This paper aims to integrate the strengths of joint detection and visual multi-object tracking algorithms with transformer-based visual multi-object tracking algorithms to improve the performance of multi-object tracking in drone aerial videos. Additionally, we propose a more comprehensive, robust, and efficient integrated multi-object tracking algorithm by modeling object motion information.

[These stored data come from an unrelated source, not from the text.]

(** * Holographic diffraction gratings: the calculation script, verified

    A shallow embedding of [program.py]: the intensity field of two
    interfering plane waves ([calculate_intensity]), the grating
    parameters in air and in the medium ([calculate_grating_parameters]),
    the two rendering routines that save a picture ([create_table_image],
    [create_graphs]), the grid ([get_size]) and the body of the script
    that calls them in turn ([script], [main]).

    Numbers.  A Python [float] and a NumPy [float64] are both IEEE
    binary64 values.  They are modelled by [float64]: an exact real
    number, or one of the three special values +inf, -inf and NaN.
    The operations follow the IEEE rules for the special values
    (inf - inf = NaN, 0 * inf = NaN, x / inf = 0, comparisons with NaN are
    false, ...) and are exact on finite values: rounding and overflow
    of finite results are not represented.  The sign of a zero is not
    tracked either; a division by zero, the only operation that can see it,
    is taken at +0.  In this program such a quotient is only ever
    observed through [np.abs] or through the domain test of [np.arcsin],
    which do not depend on its sign.

    A numbered property (C.., X..) that overflow or rounding would break is
    stated accordingly: its hypotheses speak of the intermediate values the
    code computes (a finite wave-vector component, a finite phase
    difference) and not of the inputs alone, and an equality that rounding
    breaks is stated up to 1e-9.

    Effects.  Python raises, NumPy does not: [/] between two Python floats
    raises [ZeroDivisionError] on a zero divisor, whereas every NumPy
    operation returns inf or NaN (and emits a warning, which is not an
    exception).  Functions of the script live in the monad [py], which
    threads the text printed on standard output and may raise. *)

From Stdlib Require Import Reals Lra.
From stdpp Require Import base option list strings gmap.

Open Scope R_scope.

(** ** Binary64 values *)

Inductive float64 : Type :=
  | Fin (r : R)
  | PInf
  | NInf
  | NaN.

Definition is_finite (x : float64) : Prop :=
  match x with Fin _ => True | _ => False end.

Definition is_nan (x : float64) : Prop :=
  match x with NaN => True | _ => False end.

(** The infinity with the sign of [r]; NaN when [r] is zero.  It is the
    value of [r * inf] and of [r / 0]. *)
Definition signed_inf (r : R) : float64 :=
  if Req_dec_T r 0 then NaN
  else if Rlt_dec 0 r then PInf else NInf.

Definition fneg (x : float64) : float64 :=
  match x with
  | Fin r => Fin (- r)
  | PInf => NInf
  | NInf => PInf
  | NaN => NaN
  end.

Definition fadd (x y : float64) : float64 :=
  match x, y with
  | NaN, _ | _, NaN => NaN
  | Fin a, Fin b => Fin (a + b)
  | PInf, NInf | NInf, PInf => NaN
  | PInf, _ | _, PInf => PInf
  | NInf, _ | _, NInf => NInf
  end.

Definition fsub (x y : float64) : float64 := fadd x (fneg y).

Definition fmul (x y : float64) : float64 :=
  match x, y with
  | NaN, _ | _, NaN => NaN
  | Fin a, Fin b => Fin (a * b)
  | Fin a, PInf | PInf, Fin a => signed_inf a
  | Fin a, NInf | NInf, Fin a => fneg (signed_inf a)
  | PInf, PInf | NInf, NInf => PInf
  | PInf, NInf | NInf, PInf => NInf
  end.

(** [x / y] as NumPy computes it: no exception, a zero divisor gives an
    infinity or NaN. *)
Definition np_div (x y : float64) : float64 :=
  match x, y with
  | NaN, _ | _, NaN => NaN
  | Fin a, Fin b => if Req_dec_T b 0 then signed_inf a else Fin (a / b)
  | Fin _, (PInf | NInf) => Fin 0
  | PInf, Fin b => if Rlt_dec b 0 then NInf else PInf
  | NInf, Fin b => if Rlt_dec b 0 then PInf else NInf
  | (PInf | NInf), (PInf | NInf) => NaN
  end.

By leveraging the advanced capabilities of transformer models to capture global contexts and the strengths of joint detection and tracking methods in handling occlusions and scale variations, our approach addresses the unique challenges posed by drone aerial videos, such as rapid object motion, complex environmental conditions, and data noise. This integration allows for more accurate and reliable tracking of multiple objects, enhancing the overall performance and robustness of tracking systems in various real-world scenarios.

A series of novel results have been achieved in the drone aerial multi-object tracking field, with GAO-Tracker demonstrating excellent results on the VisDrone and UAVDT datasets. These datasets, which are widely used benchmarks in the field, have shown that our method significantly outperforms existing state-of-the-art methods in terms of both accuracy and robustness. This indicates GAO-Tracker’s strong potential for practical applications in surveillance, rescue operations, agriculture, and urban planning, among others.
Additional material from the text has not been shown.